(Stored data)

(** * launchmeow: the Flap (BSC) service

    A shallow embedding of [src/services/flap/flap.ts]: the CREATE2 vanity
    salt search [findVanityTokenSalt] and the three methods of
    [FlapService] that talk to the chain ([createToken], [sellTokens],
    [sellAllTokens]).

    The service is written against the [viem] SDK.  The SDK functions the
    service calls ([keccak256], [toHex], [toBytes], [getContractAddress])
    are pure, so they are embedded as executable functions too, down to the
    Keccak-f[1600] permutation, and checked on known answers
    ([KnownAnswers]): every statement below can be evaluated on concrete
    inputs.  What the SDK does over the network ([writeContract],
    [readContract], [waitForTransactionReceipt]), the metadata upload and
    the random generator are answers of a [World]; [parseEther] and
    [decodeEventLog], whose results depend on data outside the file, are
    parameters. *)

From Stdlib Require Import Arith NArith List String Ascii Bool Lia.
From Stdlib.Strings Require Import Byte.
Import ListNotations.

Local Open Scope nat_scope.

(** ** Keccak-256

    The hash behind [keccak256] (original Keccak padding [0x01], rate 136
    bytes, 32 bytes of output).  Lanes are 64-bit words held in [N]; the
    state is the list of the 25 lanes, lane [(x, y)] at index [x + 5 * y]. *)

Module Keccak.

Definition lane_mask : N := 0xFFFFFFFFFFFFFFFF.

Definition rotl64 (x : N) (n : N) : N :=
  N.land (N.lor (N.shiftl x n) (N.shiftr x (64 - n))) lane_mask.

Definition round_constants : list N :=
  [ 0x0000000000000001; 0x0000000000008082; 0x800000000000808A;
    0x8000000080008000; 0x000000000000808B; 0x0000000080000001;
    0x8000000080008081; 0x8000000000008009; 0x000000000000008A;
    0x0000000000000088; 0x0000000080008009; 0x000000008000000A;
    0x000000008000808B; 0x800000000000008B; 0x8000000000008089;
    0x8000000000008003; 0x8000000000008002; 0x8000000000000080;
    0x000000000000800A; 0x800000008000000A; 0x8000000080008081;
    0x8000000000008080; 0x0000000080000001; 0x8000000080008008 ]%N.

---

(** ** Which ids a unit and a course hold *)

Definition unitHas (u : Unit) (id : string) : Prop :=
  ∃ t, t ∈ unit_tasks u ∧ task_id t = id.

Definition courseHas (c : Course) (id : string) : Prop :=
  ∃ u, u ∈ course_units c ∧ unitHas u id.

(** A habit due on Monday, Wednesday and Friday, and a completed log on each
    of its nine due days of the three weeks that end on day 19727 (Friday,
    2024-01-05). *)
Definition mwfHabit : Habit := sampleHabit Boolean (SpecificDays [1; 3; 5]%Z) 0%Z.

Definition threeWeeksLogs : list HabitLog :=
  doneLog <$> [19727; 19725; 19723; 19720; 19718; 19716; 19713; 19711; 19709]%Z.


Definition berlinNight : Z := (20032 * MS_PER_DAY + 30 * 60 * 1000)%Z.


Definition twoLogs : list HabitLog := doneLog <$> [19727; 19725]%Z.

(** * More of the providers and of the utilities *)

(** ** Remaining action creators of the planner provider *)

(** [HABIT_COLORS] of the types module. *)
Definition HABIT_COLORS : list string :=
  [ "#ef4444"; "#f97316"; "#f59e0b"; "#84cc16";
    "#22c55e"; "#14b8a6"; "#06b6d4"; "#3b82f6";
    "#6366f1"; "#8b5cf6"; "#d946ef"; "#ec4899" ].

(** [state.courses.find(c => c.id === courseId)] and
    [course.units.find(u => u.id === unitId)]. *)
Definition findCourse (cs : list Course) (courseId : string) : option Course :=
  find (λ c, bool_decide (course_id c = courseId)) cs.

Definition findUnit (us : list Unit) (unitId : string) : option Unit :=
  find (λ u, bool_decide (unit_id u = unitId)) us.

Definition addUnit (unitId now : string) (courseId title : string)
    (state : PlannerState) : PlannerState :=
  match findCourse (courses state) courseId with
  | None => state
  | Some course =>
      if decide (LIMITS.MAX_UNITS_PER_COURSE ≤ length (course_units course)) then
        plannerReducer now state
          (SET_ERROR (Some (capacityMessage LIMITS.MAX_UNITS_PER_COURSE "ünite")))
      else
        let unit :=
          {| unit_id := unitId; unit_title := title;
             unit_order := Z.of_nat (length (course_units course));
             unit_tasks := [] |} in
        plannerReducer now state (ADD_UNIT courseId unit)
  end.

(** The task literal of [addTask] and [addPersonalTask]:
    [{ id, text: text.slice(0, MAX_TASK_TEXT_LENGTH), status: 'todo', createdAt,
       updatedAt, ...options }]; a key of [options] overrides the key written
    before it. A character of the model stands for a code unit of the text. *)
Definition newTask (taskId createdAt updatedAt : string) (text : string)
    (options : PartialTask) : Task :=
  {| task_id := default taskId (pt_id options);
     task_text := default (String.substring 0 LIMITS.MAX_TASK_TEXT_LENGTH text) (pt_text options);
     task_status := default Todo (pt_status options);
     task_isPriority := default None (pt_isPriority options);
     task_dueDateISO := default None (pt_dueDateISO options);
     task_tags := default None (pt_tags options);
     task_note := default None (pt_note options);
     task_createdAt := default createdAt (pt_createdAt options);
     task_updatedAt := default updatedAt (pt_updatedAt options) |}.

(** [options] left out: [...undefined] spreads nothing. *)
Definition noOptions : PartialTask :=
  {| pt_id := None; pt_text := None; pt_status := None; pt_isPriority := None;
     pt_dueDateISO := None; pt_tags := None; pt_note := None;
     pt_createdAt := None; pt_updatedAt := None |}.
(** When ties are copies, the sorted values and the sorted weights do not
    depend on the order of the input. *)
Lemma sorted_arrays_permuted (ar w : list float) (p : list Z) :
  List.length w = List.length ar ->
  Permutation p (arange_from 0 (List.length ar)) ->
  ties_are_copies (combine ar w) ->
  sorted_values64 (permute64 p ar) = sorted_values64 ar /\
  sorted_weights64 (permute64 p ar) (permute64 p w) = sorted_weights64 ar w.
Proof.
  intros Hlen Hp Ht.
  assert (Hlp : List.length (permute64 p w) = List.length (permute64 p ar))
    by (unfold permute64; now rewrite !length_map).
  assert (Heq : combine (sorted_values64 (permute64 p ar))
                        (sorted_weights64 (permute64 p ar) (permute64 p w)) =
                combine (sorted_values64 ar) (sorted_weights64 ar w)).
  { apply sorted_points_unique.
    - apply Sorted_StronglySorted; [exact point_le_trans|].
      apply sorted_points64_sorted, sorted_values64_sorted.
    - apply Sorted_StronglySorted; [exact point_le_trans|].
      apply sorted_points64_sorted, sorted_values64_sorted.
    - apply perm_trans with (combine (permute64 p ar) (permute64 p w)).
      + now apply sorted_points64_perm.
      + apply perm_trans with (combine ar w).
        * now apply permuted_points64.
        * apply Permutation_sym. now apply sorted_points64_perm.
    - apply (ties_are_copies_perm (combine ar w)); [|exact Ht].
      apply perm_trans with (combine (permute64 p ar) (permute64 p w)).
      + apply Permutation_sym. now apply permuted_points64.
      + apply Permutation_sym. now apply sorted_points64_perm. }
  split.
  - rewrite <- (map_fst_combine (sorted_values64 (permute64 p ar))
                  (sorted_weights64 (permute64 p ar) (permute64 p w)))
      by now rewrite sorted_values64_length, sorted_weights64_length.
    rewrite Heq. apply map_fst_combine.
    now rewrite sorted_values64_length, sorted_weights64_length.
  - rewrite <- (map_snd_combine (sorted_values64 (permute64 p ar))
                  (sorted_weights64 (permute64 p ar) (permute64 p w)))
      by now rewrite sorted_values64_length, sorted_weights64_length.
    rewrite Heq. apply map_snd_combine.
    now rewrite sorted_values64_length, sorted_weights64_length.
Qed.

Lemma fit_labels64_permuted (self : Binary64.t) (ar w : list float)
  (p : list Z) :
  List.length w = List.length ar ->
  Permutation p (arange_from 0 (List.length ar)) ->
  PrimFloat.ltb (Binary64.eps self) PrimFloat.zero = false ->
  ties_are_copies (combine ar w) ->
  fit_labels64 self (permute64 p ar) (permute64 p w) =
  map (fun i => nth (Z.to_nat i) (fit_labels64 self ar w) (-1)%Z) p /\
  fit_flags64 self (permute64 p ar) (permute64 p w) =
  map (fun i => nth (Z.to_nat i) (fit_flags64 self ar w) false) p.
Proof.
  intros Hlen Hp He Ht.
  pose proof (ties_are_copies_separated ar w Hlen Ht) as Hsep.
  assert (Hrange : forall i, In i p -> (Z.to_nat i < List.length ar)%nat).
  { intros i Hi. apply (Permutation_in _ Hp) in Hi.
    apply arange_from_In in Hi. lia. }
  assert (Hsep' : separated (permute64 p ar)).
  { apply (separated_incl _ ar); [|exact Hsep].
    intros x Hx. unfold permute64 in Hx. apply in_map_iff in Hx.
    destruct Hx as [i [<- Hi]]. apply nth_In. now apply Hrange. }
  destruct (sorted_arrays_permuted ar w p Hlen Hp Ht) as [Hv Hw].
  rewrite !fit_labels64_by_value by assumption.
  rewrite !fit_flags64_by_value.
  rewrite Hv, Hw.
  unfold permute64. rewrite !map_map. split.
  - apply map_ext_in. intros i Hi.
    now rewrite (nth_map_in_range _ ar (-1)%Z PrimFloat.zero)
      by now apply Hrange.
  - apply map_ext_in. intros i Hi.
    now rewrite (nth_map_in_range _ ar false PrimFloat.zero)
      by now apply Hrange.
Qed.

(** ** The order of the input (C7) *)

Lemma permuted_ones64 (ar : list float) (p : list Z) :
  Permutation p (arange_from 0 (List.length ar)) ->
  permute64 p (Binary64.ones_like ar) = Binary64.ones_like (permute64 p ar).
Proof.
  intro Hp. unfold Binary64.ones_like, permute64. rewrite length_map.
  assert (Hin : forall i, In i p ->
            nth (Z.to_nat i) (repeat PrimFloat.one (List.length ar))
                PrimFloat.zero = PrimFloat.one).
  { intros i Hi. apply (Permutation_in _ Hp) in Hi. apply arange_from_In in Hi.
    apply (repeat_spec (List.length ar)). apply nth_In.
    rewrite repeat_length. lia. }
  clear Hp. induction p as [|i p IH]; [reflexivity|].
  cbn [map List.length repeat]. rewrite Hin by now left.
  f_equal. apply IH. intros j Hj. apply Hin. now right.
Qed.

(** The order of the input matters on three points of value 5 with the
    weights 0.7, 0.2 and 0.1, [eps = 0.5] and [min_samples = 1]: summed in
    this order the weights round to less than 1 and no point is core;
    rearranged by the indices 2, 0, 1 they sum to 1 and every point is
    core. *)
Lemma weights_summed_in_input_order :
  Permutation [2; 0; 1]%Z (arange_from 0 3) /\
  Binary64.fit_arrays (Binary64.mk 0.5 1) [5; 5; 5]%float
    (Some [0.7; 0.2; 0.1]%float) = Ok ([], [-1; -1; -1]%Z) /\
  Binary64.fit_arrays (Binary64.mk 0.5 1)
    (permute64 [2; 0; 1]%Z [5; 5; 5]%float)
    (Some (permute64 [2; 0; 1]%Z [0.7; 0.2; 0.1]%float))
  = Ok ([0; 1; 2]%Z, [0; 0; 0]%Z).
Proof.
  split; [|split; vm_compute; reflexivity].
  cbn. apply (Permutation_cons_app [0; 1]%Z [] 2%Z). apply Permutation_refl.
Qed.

--

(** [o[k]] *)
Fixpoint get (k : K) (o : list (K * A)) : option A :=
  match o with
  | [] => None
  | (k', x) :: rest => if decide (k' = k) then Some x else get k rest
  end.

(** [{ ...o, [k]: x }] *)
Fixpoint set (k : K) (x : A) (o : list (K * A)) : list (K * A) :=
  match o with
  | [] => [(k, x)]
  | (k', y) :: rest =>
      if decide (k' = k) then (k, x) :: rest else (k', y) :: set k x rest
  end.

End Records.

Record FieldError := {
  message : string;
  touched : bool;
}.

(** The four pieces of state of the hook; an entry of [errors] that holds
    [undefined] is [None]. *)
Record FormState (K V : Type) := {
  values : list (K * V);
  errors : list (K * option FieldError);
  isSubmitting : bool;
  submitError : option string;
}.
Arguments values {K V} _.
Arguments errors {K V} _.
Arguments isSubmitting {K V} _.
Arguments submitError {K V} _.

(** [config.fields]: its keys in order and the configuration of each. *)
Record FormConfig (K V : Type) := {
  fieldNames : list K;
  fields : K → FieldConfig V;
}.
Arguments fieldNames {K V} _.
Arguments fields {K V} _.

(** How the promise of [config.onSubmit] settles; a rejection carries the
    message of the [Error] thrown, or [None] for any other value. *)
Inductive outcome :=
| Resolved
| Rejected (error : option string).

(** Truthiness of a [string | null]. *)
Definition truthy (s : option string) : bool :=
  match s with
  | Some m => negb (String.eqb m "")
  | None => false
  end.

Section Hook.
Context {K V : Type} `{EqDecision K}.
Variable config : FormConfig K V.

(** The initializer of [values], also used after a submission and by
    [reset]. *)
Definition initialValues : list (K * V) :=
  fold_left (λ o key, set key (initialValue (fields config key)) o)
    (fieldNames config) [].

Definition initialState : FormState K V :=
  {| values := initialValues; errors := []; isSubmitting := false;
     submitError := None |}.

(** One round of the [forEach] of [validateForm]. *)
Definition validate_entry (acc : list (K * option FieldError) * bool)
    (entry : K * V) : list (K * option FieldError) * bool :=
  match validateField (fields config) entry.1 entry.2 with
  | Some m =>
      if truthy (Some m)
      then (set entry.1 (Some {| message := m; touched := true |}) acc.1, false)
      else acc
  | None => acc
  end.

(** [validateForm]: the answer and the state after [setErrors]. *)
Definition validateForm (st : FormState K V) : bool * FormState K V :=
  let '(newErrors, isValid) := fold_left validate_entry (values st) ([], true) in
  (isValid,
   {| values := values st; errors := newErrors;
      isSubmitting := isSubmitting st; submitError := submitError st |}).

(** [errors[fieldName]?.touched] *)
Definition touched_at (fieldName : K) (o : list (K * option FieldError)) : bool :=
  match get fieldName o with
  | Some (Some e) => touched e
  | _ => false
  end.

**Instructions for the task**
Lines in the records above that carry the word "plannerReducer" are to be located and copied.

**Solution to the exercise**
        plannerReducer now state
        plannerReducer now state (ADD_UNIT courseId unit)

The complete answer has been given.